Yes it's bad practice to change one side in a caliper pair.
If one side wears more than the other (to a large degree) there's a reason for it and one reason could mean braking effort has actually gone down. This is a fairly new bike, so there shouldn't be the sticking piston problems I've had on my bike. The problem can start with a brake overheat, but remains and can get worse if the pistons are sticking because all the friction effort is going through the free pistons and rotor which will run hotter.
Here are some possibilities:
Rotors not running true or badly scored.
Piston(s) sticking on the side that's not wearing.

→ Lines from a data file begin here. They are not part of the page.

(* ===== verification/Remediation.v ===== *)
(** * Remediation tracking and risk acceptance
    (src/app/modules/remediation/service.py, router.py, src/app/models/remediation.py)

    One item per problem that a module reports on an asset.  [sync] brings the
    items in line with the reports and applies the risk acceptances; the other
    operations change an item or an acceptance by hand.  Tables are maps: the
    items by their unique key column, the acceptances by id; the queries that
    read a whole table have no ORDER BY.  Times are naive UTC microseconds.
    A request that raises leaves the database as it was (get_db closes the
    session without a commit).  Not modelled: the facts that only the page
    displays ([detail], except the two the sync reads), the percentages of
    [summary], the audit log, the length checks on the request bodies; the
    reports of the end-of-support and certificate modules are given.  One
    request happens at one time. *)
From stdpp Require Import sorting.
From S2P Require Import Prelude PyStr.

Definition days (n : Z) : Z := n * 86400 * 1000000.
Definition hours (n : Z) : Z := n * 3600 * 1000000.

Definition CVE := py "cve".
Definition AUDIT := py "audit".
Definition ARCH := py "arch".
Definition EOL := py "eol".
Definition TLS := py "tls".
Definition CRITICAL := py "critical".
Definition HIGH := py "high".
Definition MEDIUM := py "medium".
Definition LOW := py "low".
Definition SEVERITIES : list pystr := [CRITICAL; HIGH; MEDIUM; LOW].

Definition present {A} (o : option A) : bool := match o with Some _ => true | None => false end.

(** ** Settings *)
Inductive Band : Type := KevBand | CriticalBand | HighBand | MediumBand | LowBand.
Definition DEFAULT_SLA (b : Band) : Z :=
  match b with KevBand => 7 | CriticalBand => 15 | HighBand => 30 | MediumBand => 90 | LowBand => 180 end.
Definition DEFAULT_ACCEPT_MAX (b : Band) : Z :=
  match b with KevBand => 30 | CriticalBand => 30 | HighBand => 90 | MediumBand => 180 | LowBand => 365 end.
Record Settings : Type := MkSettings { sla : Band -> Z; accept_max : Band -> Z }.
(** The stored section: the keys it has. *)
Record Stored : Type := MkStored { stored_sla : Band -> option Z; stored_accept : Band -> option Z }.
Definition get_settings (row : option Stored) : Settings :=
  match row with
  | None => MkSettings DEFAULT_SLA DEFAULT_ACCEPT_MAX
  | Some s => MkSettings (fun b => default (DEFAULT_SLA b) (stored_sla s b))
                         (fun b => default (DEFAULT_ACCEPT_MAX b) (stored_accept s b))
  end.
(** [Days]: what the settings request accepts. *)
Definition valid_days (d : Band -> Z) : bool :=
  forallb (fun b => (1 <=? d b) && (d b <=? 3650)) [KevBand; CriticalBand; HighBand; MediumBand; LowBand].
Definition save_settings (s : Settings) : Stored := MkStored (fun b => Some (sla s b)) (fun b => Some (accept_max s b)).

Definition _band (severity : pystr) (kev : bool) : Band :=
  if kev then KevBand
  else if bool_decide (severity = CRITICAL) then CriticalBand
  else if bool_decide (severity = HIGH) then HighBand
  else if bool_decide (severity = LOW) then LowBand
  else MediumBand.
Definition sla_due (first_seen : Z) (severity : pystr) (kev : bool) (st : Settings) : Z :=
  first_seen + days (sla st (_band severity kev)).
Definition accept_max_days (severity : pystr) (kev : bool) (st : Settings) : Z :=
  accept_max st (_band severity kev).

(** ** What the modules report *)
Record Asset : Type := MkAsset { asset_id : Z; asset_name : pystr; ip_address : pystr; asset_owner : option Z }.
Record Found : Type := MkFound {
  f_key : pystr; f_source : pystr; f_ref : pystr; f_asset : Asset; f_title : pystr; f_severity : pystr;
  f_kev : bool; hardened : bool; source_accepted : bool;
  result_id : option Z; source_status : option pystr }.

Definition _severity (value : option pystr) : pystr :=
  let v := lower (strip (default [] value)) in
  if bool_decide (v ∈ SEVERITIES) then v
  else if bool_decide (v = py "very_high") then CRITICAL
  else if bool_decide (v ∈ [py "info"; py "informational"; py "none"]) then LOW
  else MEDIUM.

Definition colon : pystr := py ":".
Definition make_key (source : pystr) (asset : Z) (rest : pystr) : pystr :=
  source ++ colon ++ str_of_int asset ++ colon ++ rest.
Definition empty_str (o : option pystr) : bool := match o with None | Some [] => true | _ => false end.
Definition or_str (o : option pystr) (d : pystr) : pystr := if empty_str o then d else default [] o.
Definition asset_by_id (assets : list Asset) (id : Z) : option Asset :=
  List.find (fun a => asset_id a =? id) assets.

(** A finding of the CVE module; the CVSS score in tenths. *)
Record CveFinding : Type := MkCve {
  cve_asset : Z; cve_id : pystr; cve_severity : option pystr; cvss : option Z;
  description : option pystr; cve_kev : bool }.
Definition severity_of_cvss (c : Z) : pystr :=
  if 90 <=? c then CRITICAL else if 70 <=? c then HIGH else if 40 <=? c then MEDIUM else LOW.
Definition cve_severity_of (f : CveFinding) : pystr :=
  match empty_str (cve_severity f), cvss f with
  | true, Some c => severity_of_cvss c
  | _, _ => _severity (cve_severity f)
  end.
Definition cve_found_one (assets : list Asset) (f : CveFinding) : list Found :=
  match asset_by_id assets (cve_asset f) with
  | None => []
  | Some a => [MkFound (make_key CVE (asset_id a) (cve_id f)) CVE (cve_id f) a
                 (take 500 (or_str (description f) (cve_id f))) (cve_severity_of f) (cve_kev f) false false None None]
  end.
Definition _cve_found (assets : list Asset) (loaded : option (list CveFinding)) : option (list Found) :=
  fs ← loaded; Some (flat_map (cve_found_one assets) fs).

(** Audits. *)
Record AuditSession : Type := MkSession { session_id : Z; session_asset : option Z; session_completed : bool; started_at : Z }.
Record AuditResult : Type := MkResult {
  res_id : Z; res_session : Z; failed : bool; check_number : option pystr; check_id : option Z;
  check_title : option pystr; res_severity : option pystr; vdom : option pystr; policy : option pystr }.
Record HardeningAction : Type := MkAction { act_result : Z; act_session : Z; act_success : bool; act_preview : bool }.

Definition later_session (s t : AuditSession) : Prop :=
  started_at t < started_at s \/ (started_at s = started_at t /\ session_id t <= session_id s).
#[export] Instance later_session_dec : RelDecision later_session.
Proof. intros s t. unfold later_session. apply _. Defined.
Definition add_latest (m : gmap Z AuditSession) (s : AuditSession) : gmap Z AuditSession :=
  match session_asset s with
  | Some a => match m !! a with Some _ => m | None => <[a := s]> m end
  | None => m
  end.
Definition _latest_completed_sessions (ss : list AuditSession) : gmap Z AuditSession :=
  foldl add_latest ∅
    (merge_sort later_session (List.filter (fun s => session_completed s && present (session_asset s)) ss)).

Definition vdom_suffix (v : option pystr) : pystr :=
  let v := strip (default [] v) in
  if negb (bool_decide (v = [])) && negb (bool_decide (lower v = py "global")) then colon ++ v else [].
(** [audit_ref] *)
Definition audit_ref (number v : option pystr) : pystr := default [] number ++ vdom_suffix v.

Definition or_id (o : option Z) (d : Z) : Z := match o with Some n => if n =? 0 then d else n | None => d end.
Definition check_of (r : AuditResult) : pystr :=
  or_str (check_number r) (str_of_int (or_id (check_id r) (res_id r))).
Definition audit_key (a : Asset) (r : AuditResult) : pystr :=
  make_key AUDIT (asset_id a) (check_of r ++ vdom_suffix (vdom r)).
Definition audit_one (assets : list Asset) (sessions : gmap Z AuditSession) (done_ : list Z) (r : AuditResult)
    : list Found * list pystr :=
  match List.find (fun s => session_id s =? res_session r) (map snd (map_to_list sessions)) with
  | None => ([], [])
  | Some s =>
      match session_asset s ≫= asset_by_id assets with
      | None => ([], [])
      | Some a =>
          if negb (empty_str (policy r)) then ([], [audit_key a r])
          else ([MkFound (audit_key a r) AUDIT (check_of r) a (take 500 (or_str (check_title r) (check_of r)))
                   (_severity (res_severity r)) false (bool_decide (res_id r ∈ done_)) false (Some (res_id r)) None], [])
      end
  end.
Definition _audit_found (assets : list Asset) (ss : list AuditSession) (rs : list AuditResult) (acts : list HardeningAction)
    : list Found * list Z * list pystr :=
  let sessions := _latest_completed_sessions ss in
  let ids := map (fun kv => session_id (snd kv)) (map_to_list sessions) in
  let done_ := map act_result (List.filter (fun h => act_success h && negb (act_preview h) && bool_decide (act_session h ∈ ids)) acts) in
  let outs := map (audit_one assets sessions done_) (List.filter failed rs) in
  (flat_map fst outs, map fst (map_to_list sessions), flat_map snd outs).

(** Architecture findings, end of support, certificates. *)
Record ArchFinding : Type := MkArch { arch_asset : option Z; rule_code : pystr; arch_title : pystr; arch_severity : pystr; arch_status : pystr }.
Definition arch_found_one (assets : list Asset) (f : ArchFinding) : list Found :=
  match arch_asset f ≫= asset_by_id assets with
  | None => []
  | Some a => [MkFound (make_key ARCH (asset_id a) (rule_code f)) ARCH (rule_code f) a (arch_title f)
                 (_severity (Some (arch_severity f))) false false
                 (bool_decide (arch_status f ∈ [py "accepted"; py "ignored"])) None (Some (arch_status f))]
  end.
Definition _arch_found (assets : list Asset) (fs : list ArchFinding) : list Found := flat_map (arch_found_one assets) fs.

It's quite easy to check with the rear wheel off the ground if there is too much drag. Sticky pistons is a bit more difficult, you have to suck out a little brake fluid to stop overflow, push the pistons back. If they don't go back easy they are seized. Then get somebody to slowly apply the brake, the pistons that move last are possible sticky ones.
I usually do this check with the calipers off the bike annually with an air line. A piston not moving with more than 5psi in my view is a problem.
After a short test ride using the brakes, both rotors should be about the same temperature. If both are very hot that suggests drag, but if one is very much hotter, that suggests sticking pistons. An IR thermometer is quite useful for checking.
The calipers BMW use don't have really good dust seals and boots and if the fluid isn't changed regularly you can get problems from internal corrosion.
Replacing pads won't help sticking pistons, I'd do a few checks first and if confirmed definitely go for warranty.